(Extracted data entries)
(** In two dimensions the same product is set to zero. *)
Example mult_2d_hard_zeroes :
  exists A R : SparseShape_,
    make_shape (mkStatics (1 # 10)%Q) (Some (mkTensor [1; 1] [(1 # 5)%Q]))
               [[(0, 1)]; [(0, 1)]] = Ok A
    /\ mult (mkStatics (1 # 10)%Q) A A = Ok R
    /\ at_ R 0 = Ok 0%Q.
Proof. eexists. eexists. repeat split; reflexivity. Qed.

End SparseShapeFacts.

(* ===================================================================== *)
(** * Part V: more properties of [SparseShape]                           *)
(* ===================================================================== *)

Module SparseShapeMoreFacts.
Import SparseShape SparseShapeMore SparseShapeFacts.

Lemma hz_hard_zero (threshold v : value_type) : hz threshold (hard_zero threshold v).
Proof. exact (hard_zero_below threshold v). Qed.

Lemma hz_zero (threshold : value_type) : hz threshold 0%Q.
Proof. intros _. reflexivity. Qed.

Lemma Forall_hz_map {X : Type} (threshold : value_type) (f : X -> value_type)
    (l : list X) :
  Forall (hz threshold) (map (fun x => hard_zero threshold (f x)) l).
Proof. apply Forall_fmap, Forall_forall. intros v _. apply hz_hard_zero. Qed.

Lemma Forall_hz_zip_with {X Y : Type} (threshold : value_type)
    (f : X -> Y -> value_type) (l : list X) (k : list Y) :
  Forall (hz threshold) (zip_with (fun x y => hard_zero threshold (f x y)) l k).
Proof.
  revert k. induction l as [|a l IH]; intros [|b k]; simpl; constructor;
    [apply hz_hard_zero | apply IH].
Qed.

Lemma tensor_permute_hz (threshold : value_type) (p : Permutation_) (x x' : TensorImpl) :
  Forall (hz threshold) (data_ x) ->
  tensor_permute p (Some x) = Ok (Some x') ->
  Forall (hz threshold) (data_ x').
Proof.
  unfold tensor_permute. simpl. intros Hx H. inversion H; subst; clear H. simpl.
  apply Forall_fmap, Forall_forall. intros k _. simpl.
  match goal with
  | |- hz _ (nth ?i ?l ?d) => destruct (nth_in_or_default i l d) as [Hin | ->]
  end.
  - rewrite List.Forall_forall in Hx. apply Hx. exact Hin.
  - apply hz_zero.
Qed.

Lemma tensor_permute_some (p : Permutation_) (t t' : Tensor) :
  tensor_permute p t = Ok t' -> exists x x', t = Some x /\ t' = Some x'.
Proof.
  unfold tensor_permute. destruct t as [x|]; simpl; [|discriminate].
  intros H. inversion H; subst. eauto.
Qed.

Lemma bind_ok {A B : Type} (c : result A) (k : A -> result B) (r : B) :
  mbind k c = Ok r -> exists a, c = Ok a /\ k a = Ok r.
Proof. destruct c as [a|e]; simpl; [eauto | discriminate]. Qed.

Lemma assert_ok (b : bool) (u : unit) : TA_ASSERT b = Ok u -> b = true.
Proof. destruct b; [reflexivity | discriminate]. Qed.

Lemma deref_ok (t : Tensor) (x : TensorImpl) : deref t = Ok x -> t = Some x.
Proof. destruct t; simpl; congruence. Qed.

Lemma returned_ok {T : Type} (c : option T) (v : T) : returned c = Ok v -> c = Some v.
Proof. destruct c; simpl; congruence. Qed.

YOUR TASK: What you give back should be exactly the lines of the data above from the line with "make_shape (mkStatics (1" through the line with "mbind k c = Ok", both of those included, and nothing more.

OUTPUT FOR THIS TASK:
    make_shape (mkStatics (1 # 10)%Q) (Some (mkTensor [1; 1] [(1 # 5)%Q]))
               [[(0, 1)]; [(0, 1)]] = Ok A
    /\ mult (mkStatics (1 # 10)%Q) A A = Ok R
    /\ at_ R 0 = Ok 0%Q.
Proof. eexists. eexists. repeat split; reflexivity. Qed.

End SparseShapeFacts.

(* ===================================================================== *)
(** * Part V: more properties of [SparseShape]                           *)
(* ===================================================================== *)

Module SparseShapeMoreFacts.
Import SparseShape SparseShapeMore SparseShapeFacts.

Lemma hz_hard_zero (threshold v : value_type) : hz threshold (hard_zero threshold v).
Proof. exact (hard_zero_below threshold v). Qed.

Lemma hz_zero (threshold : value_type) : hz threshold 0%Q.
Proof. intros _. reflexivity. Qed.

Lemma Forall_hz_map {X : Type} (threshold : value_type) (f : X -> value_type)
    (l : list X) :
  Forall (hz threshold) (map (fun x => hard_zero threshold (f x)) l).
Proof. apply Forall_fmap, Forall_forall. intros v _. apply hz_hard_zero. Qed.

Lemma Forall_hz_zip_with {X Y : Type} (threshold : value_type)
    (f : X -> Y -> value_type) (l : list X) (k : list Y) :
  Forall (hz threshold) (zip_with (fun x y => hard_zero threshold (f x y)) l k).
Proof.
  revert k. induction l as [|a l IH]; intros [|b k]; simpl; constructor;
    [apply hz_hard_zero | apply IH].
Qed.

Lemma tensor_permute_hz (threshold : value_type) (p : Permutation_) (x x' : TensorImpl) :
  Forall (hz threshold) (data_ x) ->
  tensor_permute p (Some x) = Ok (Some x') ->
  Forall (hz threshold) (data_ x').
Proof.
  unfold tensor_permute. simpl. intros Hx H. inversion H; subst; clear H. simpl.
  apply Forall_fmap, Forall_forall. intros k _. simpl.
  match goal with
  | |- hz _ (nth ?i ?l ?d) => destruct (nth_in_or_default i l d) as [Hin | ->]
  end.
  - rewrite List.Forall_forall in Hx. apply Hx. exact Hin.
  - apply hz_zero.
Qed.

Lemma tensor_permute_some (p : Permutation_) (t t' : Tensor) :
  tensor_permute p t = Ok t' -> exists x x', t = Some x /\ t' = Some x'.
Proof.
  unfold tensor_permute. destruct t as [x|]; simpl; [|discriminate].
  intros H. inversion H; subst. eauto.
Qed.

Lemma bind_ok {A B : Type} (c : result A) (k : A -> result B) (r : B) :
  mbind k c = Ok r -> exists a, c = Ok a /\ k a = Ok r.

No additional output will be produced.